Côté impôts, le budget prévoit une augmentation de la taxe sur les revenus du capital de 2 points à 22%, ainsi que l’introduction d’un nouvel impôt sur les nouvelles résidences. Le gel des salaires des fonctionnaires perdurera en 2014, la baisse des dépenses épargnant le secteur de la santé.
Ces mesures d’austérité devraient permettre d’alléger la fiscalité sur le coût du travail à hauteur de 5 milliards d’euros, tout en ramenant le déficit public de 3% cette année à 2,5% l’an prochain. L’imposition totale sur les salaires en Italie dépasse actuellement de 4 points la moyenne de la zone euro, et cette mesure permettrait d’accroître la compétitivité des entreprises.
«D’autres mesures de réformes structurelles seront néanmoins nécessaires afin de relever le faible taux de croissance potentiel du pays», estime BNP Paribas CIB. Fin 2012, le niveau des dépenses primaires de l’Etat représentait 45,2%, en baisse par rapport à celles de 2012, à 47,3% du PIB, mais loin des 43,5% de 2008.

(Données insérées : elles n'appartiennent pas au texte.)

Lemma tuned_Inv s s' : tuned s s' -> Inv s -> Inv s'.
Proof.
  intros Hs [[Hl Hi Ha Hc] Hctl]. assert (Hdi : md_domid <$> doms s' = md_domid <$> doms s) by apply (tuned_domids _ _ Hs).
  pose proof (tuned_pri_ptrs _ _ Hs) as Hpp. pose proof (tn_next _ _ Hs) as Hnx.
  assert (Hsp : shr_ptrs s' = shr_ptrs s) by (unfold shr_ptrs; by rewrite (tn_shared _ _ Hs)).
  assert (Hap : all_ptrs [] [] s' = all_ptrs [] [] s) by (unfold all_ptrs; by rewrite Hpp, Hsp).
  split; [split|].
  - destruct Hl. split; rewrite ?Hdi, ?Hap, ?(tn_heap _ _ Hs), ?(tn_shared _ _ Hs), ?Hnx; done.
  - destruct Hi. split; rewrite ?Hsp, ?(tn_heap _ _ Hs), ?(tn_shared _ _ Hs); try done.
    + intros d' p e (d & Hd & [-> -> _ _ _])%(tuned_dom _ _ _ Hs). by apply ix_priv.
    + intros d' p q e e' (d & Hd & [_ -> _ _ _])%(tuned_dom _ _ _ Hs). by apply ix_pri_uniq.
  - destruct Ha. split; rewrite ?Hsp, ?Hpp, ?Hap, ?(tn_heap _ _ Hs), ?(tn_data _ _ Hs); try done.
    intros d' (d & Hd & [-> _ -> -> _])%(tuned_dom _ _ _ Hs). by apply ac_dom.
  - destruct (tn_cfg _ _ Hs Hc) as [H1 H2]. destruct Hc.
    split; rewrite ?(tn_cache _ _ Hs), ?(tn_query _ _ Hs), ?(tn_val _ _ Hs); try done.
    intros d' (d & Hd & Ht)%(tuned_dom _ _ _ Hs). apply Ht. auto.
  - apply (ctl_gen_env [] s); [apply Hs|apply Hs|by rewrite Hnx|done|apply Hs|done].
Qed.

Lemma tuned_view s s' : tuned s s' -> abs s' = abs s /\ num s' = num s.
Proof.
  intros H. pose proof (tuned_pri_ptrs _ _ H) as Hpp.
  assert (Hsp : shr_ptrs s' = shr_ptrs s) by (unfold shr_ptrs; by rewrite (tn_shared _ _ H)).
  split.
  - unfold abs, rows, row. rewrite Hsp, (tn_heap _ _ H). do 3 f_equal.
    induction (tn_doms _ _ H) as [|d d' ds ds' Hd _ IH]; cbn; [done|]. by rewrite IH, (dt_domid _ _ Hd), (dt_list _ _ Hd).
  - unfold num. by rewrite !live_split, Hpp, Hsp.
Qed.

(** A step that rewrites the configuration record and the score parameters. *)
Lemma tuned_cfg s s' : mcd_data s' = mcd_data s -> heap s' = heap s -> shared s' = shared s ->
  doms s' = doms s -> next_ptr s' = next_ptr s -> ctl s' = ctl s -> be s' = be s -> xdoms s' = xdoms s ->
  cache_mode (cfg s') = cache_mode (cfg s) -> mcd_enabled_flag (cfg s') = mcd_enabled_flag (cfg s) ->
  (cfg_ok s -> 0 <= replacement_mode (cfg s') < MCD_REPLACE_MODE_MAX /\
               0 <= partition_mode (cfg s') < MCD_PARTITION_MODE_MAX) ->
  query_max (sd_mem (sd s')) = query_max (sd_mem (sd s)) ->
  val_max (sd_mem (sd s')) = val_max (sd_mem (sd s)) -> tuned s s'.
Proof. intros ??? Hd *. split; try done. rewrite Hd. apply Forall2_refl, _. Qed.

End Tuned.

(** The new share of a domain is even modulo 2^32 over a divisor: it is never
    the largest 32-bit number. *)
Lemma ratio_range w tw : 0 < tw -> 0 <= u32 (w * 100) / tw < 2 ^ 32 - 1.
Proof.
  intros Htw. assert (Hr : 0 <= u32 (w * 100) <= 2 ^ 32 - 2).
  { unfold u32, wrap. pose proof (Z.mod_pos_bound (w * 100) (2 ^ 32) ltac:(lia)).
    enough ((w * 100) mod 2 ^ 32 <> 2 ^ 32 - 1) by lia. intros Heq.
    pose proof (Z.div_mod (w * 100) (2 ^ 32) ltac:(lia)). lia. }
  split; [apply Z.div_pos; lia|]. apply Z.le_lt_trans with (u32 (w * 100)); [|lia].
  apply Z.div_le_upper_bound; nia.
Qed.

Section Flushes.
Context {B : Type} `{!Minf B, !MinfLaws B} (env : Env) (tol : fault -> Prop).
Implicit Types (s : gstate B) (p q : ptr) (e : mcd_hashT) (d : mcd_domain) (k : option Z) (h : Z) (v : list Z).

(** ** Flushing every domain but domain 0 *)

(** What is left when the domains of [rest] are still to be visited. *)
Record emptying (rest : list Z) s s' : Prop := {
  em_wf : wf s';
  em_base : ctl_base [] s';
  em_frame : frame s s';
  em_num : (num s' <= num s)%nat;
  em_shared : concat (mc_shared (ctl s')) = [];
  em_hdrs : forall domid : Z, default [] (mc_doms (ctl s') !! domid) `sublist_of` default [] (mc_doms (ctl s) !! domid);
  em_done : forall domid : Z, domid ∈ domids s -> domid ∉ rest -> domid <> 0 -> default [] (mc_doms (ctl s') !! domid) = [];
  em_view : forall k h v, val_at s' k h v <->
    val_at s k h v /\ (k = None \/ k = Some 0 \/ exists domid, k = Some domid /\ domid ∈ rest);
}.

Lemma val_at_domain s (domid h : Z) v : val_at s (Some domid) h v -> domid ∈ domids s.
Proof.
  intros (p & e & Hp & _). cbn in Hp. unfold dlist in Hp.
  destruct (dom_of (doms s) domid) as [d|] eqn:Hd; [|cbn in Hp; set_solver].
  apply dom_of_Some in Hd as [Hd <-]. set_solver.
Qed.

Lemma emptying_start s : wf s -> ctl_base [] s -> concat (mc_shared (ctl s)) = [] ->
  emptying (domids s) s s.
Proof.
  intros Hwf Hb Hc. split; try done. intros k h v. split; [|by intros []].
  intros Hv. split; [done|]. destruct k as [domid|]; [|by left]. right; right.
  exists domid. split; [done|by eapply val_at_domain].
Qed.
Lemma dispatch_sane caller cmd s : Inv s -> mode_ok s -> (num s < env_fuel env)%nat -> caller ∈ domids s ->
  cmd_ok cmd s -> wp tol (dispatch env mcdctl_op (Some caller) cmd) (fun _ => sane s) s.
Proof using All.
  intros HI Hm Hf Hin Hok. assert (Hid : sane s s) by (by apply softly_sane; [..|apply softly_refl]).
  assert (Hplain : forall (m : M (gstate B) Z), wp tol m (fun _ => sane s) s ->
    wp tol (rc ← m; mret (rc, [] : list write)) (fun _ => sane s) s).
  { intros m Hw. wp_steps. eapply wp_mono; [exact Hw|]. intros rc s' H. by wp_steps. }
  assert (Htext : forall (m : M (gstate B) (list write)), wp tol m (fun _ => sane s) s ->
    wp tol (w ← m; mret (- ERR_NO, w)) (fun _ => sane s) s).
  { intros m Hw. wp_steps. eapply wp_mono; [exact Hw|]. intros rc s' H. by wp_steps. }
  unfold dispatch, mcd_memsize, mcd_weight, mcd_cache_mode, mcd_param, text, mcd_get, mcd_put, mcd_remove, mcd_check, mcd_flush.
  destruct cmd as [op|[op|]|op|op|op|op|op|[[[domid opt] len]|]|[msz|]|[[domid w]|]|[[which mode]|]|[[[which mode] param]|]|c| |];
    cbn [cmd_ok] in *; try done; try apply Hplain; try apply Htext.
  - apply sub_call_sane; [done..| |]; intros o -> Hsh.
    + eapply wp_mono; [by apply (p_mcd_get_spec env tol Hmini Hnow)|]. intros rc s' H. by eapply kept_sane, get_post_inv.
    + eapply wp_mono; [by apply (s_mcd_get_spec env tol Hmini Hnow)|]. intros rc s' H. by eapply kept_sane, get_post_inv.
  - eapply wp_mono; [by apply mcd_stat_get_spec|]. intros rc s' [H _]. by apply softly_sane.
  - apply sub_call_sane; [done..| |]; intros o -> Hsh.
    + eapply wp_mono; [by apply (p_mcd_put_spec env tol Hmini Hnow)|]. intros rc s' H. by eapply kept_sane, put_post_kept.
    + eapply wp_mono; [by apply (s_mcd_put_spec env tol Hmini Hnow)|]. intros rc s' H. by eapply kept_sane, put_post_kept.
  - apply sub_call_sane; [done..| |]; intros o -> Hsh.
    + eapply wp_mono; [by apply (p_mcd_remove_spec env tol Hmini)|]. intros rc s' [_ H]. by eapply kept_sane, cleared_kept.
    + eapply wp_mono; [by apply (s_mcd_remove_spec env tol Hmini)|]. intros rc s' [_ H]. by eapply kept_sane, cleared_kept.
  - apply check_sane; try done. intros o ->. done.
  - apply check_sane; try done. intros o ->. done.
  - apply sub_call_sane; [done..| |]; intros o -> Hsh.
    + eapply wp_mono; [apply (p_mcd_flush_spec env tol caller s); [apply HI|apply HI|done]|].
      intros rc s' (_ & Hfl & s1 & Hsm & Hms & _). pose proof (flushed_Inv _ _ _ _ HI Hsm Hfl Hms) as [_ ?].
      by apply (flush_sane (Some caller)).
    + eapply wp_mono; [apply (s_mcd_flush_spec env tol s); [apply HI|apply HI|]|].
      { apply (ct_mode_shr _ _ (proj2 HI)). by apply Z.eqb_eq. }
      intros rc s' (_ & Hfl & He). apply (flush_sane None); [done..|by apply ctl_empty_ok].
  - unfold mcd_display. eapply wp_mono; [by apply display_stats_spec|].
    intros ws s' [Hq _]. apply softly_sane; [done..|by apply quiet_softly].
  - eapply wp_mono; [by apply (set_memsize_spec env tol Hmini Hnow)|].
    intros ws s' H. apply managed_sane; [apply H|]. eapply modes_ok; [apply H|done].
  - eapply wp_mono; [by apply set_weight_spec|].
    intros ws s' (H1 & _ & H2 & _). apply managed_sane; [done|]. by eapply modes_ok.
  - destruct Hok as (H1 & H2 & H3). eapply wp_mono; [by apply set_cache_mode_spec|].
    intros ws s' H. apply managed_sane; [apply H|]. apply (proj1 (mode_fine_ok _)). by rewrite (mt_modes _ _ _ _ H).
  - eapply wp_mono; [by apply set_param_spec|].
    intros ws s' H. apply managed_sane; [apply H|]. eapply modes_ok; [apply H|done].
Qed.

(** [check], the way a guest sees it. *)
Lemma check_after k op mem ssd s rc s1 s2 :
  check_post k op mem ssd s rc s1 -> afterwards s1 s2 -> check_post k op mem ssd s rc s2.
Proof using Type.
  unfold check_post. intros Hp (Hs & Hr & _). destruct (abs s !! _) as [v|].
  - destruct Hp as (H1 & H2 & H3 & H4). split_and!; [done|by rewrite Hr|by eapply kept_softly|].
    by rewrite (softly_abs s1 s2); [|apply H3|].
  - destruct Hp as (H1 & H2 & H3). split_and!; [done|by eapply kept_softly|]. by rewrite (softly_abs s1 s2); [|apply H2|].
Qed.

(** The shared table answers [-ERR_NO] to every check. *)
Definition check_answers (k : option Z) : Z * Z := match k with None => (- ERR_NO, - ERR_NO) | Some _ => (RET_GET_MEM, RET_GET_SSD) end.

Lemma cache_check_spec caller op s : caller_ok caller s -> Inv s -> mode_ok s -> (num s < env_fuel env)%nat ->
  arg_ok op ->
  wp tol (do_mcd_op env mcdctl_op caller (XENMCD_cache_check (Some op)))
    (fun r s' => let k := table caller s in check_post k op (check_answers k).1 (check_answers k).2 s (fst r) s') s.
Proof using Hmini Hnow Hdiv.
  intros Hc HI Hm Hf Ha. apply do_mcd_op_wp; [done..|]. cbn [dispatch]. unfold mcd_check. wp_steps.
  apply wp_mono with (Q := let k := table caller s in check_post k op (check_answers k).1 (check_answers k).2 s).
  - apply sub_call_wp; unfold table; intros Hs; rewrite Hs.
    + apply (p_mcd_check_spec env tol Hmini Hnow); try done. apply Hc.
    + eapply (s_mcd_check_spec env tol Hmini Hnow); try done. apply Hc.
  - intros rc s1 Hp. wp_steps. pose proof (check_post_kept _ _ _ _ _ _ _ Hp) as Hk.
    split_and!; [apply Hk|apply (fr_domids _ _ (kp_frame _ _ Hk))|]. intros s'. by apply check_after.
Qed.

Dans le même temps, le poids des taxes est passé de 45,9% à 47,7% du PIB depuis 2008. JPMorgan rappelle ainsi que «le poids des ajustements budgétaires a largement reposé sur la hausse des impôts, sans aucune mesure sur les dépenses», et préconise une baisse de 1,75 point de pourcentage de l’impôt sur les sociétés qui reste de 25% à 30% supérieur à celui de ses voisins européens.
Le budget comprend également un changement de la fiscalité permettant aux banques du pays de déduire un cinquième de leurs pertes sur créances de leurs revenus imposables. Une mesure qui s’appliquerait uniquement sur les dépréciations enregistrées en 2013 et visant à assainir le bilan des banques qui font face à une progression vertigineuse des créances douteuses de 22,3% sur un an à fin août. Elles représentent 7,3% des prêts totaux, contre 5,9% un an plus tôt.
Le taux de créances douteuses dans le secteur privé a également augmenté à 8,3%, contre 3% en juin 2008. Selon le FMI, les dépréciations sur les deux prochaines années en Italie s’élèveront à 125 milliards d’euros, dont 53 milliards ne sont pas encore provisionnés.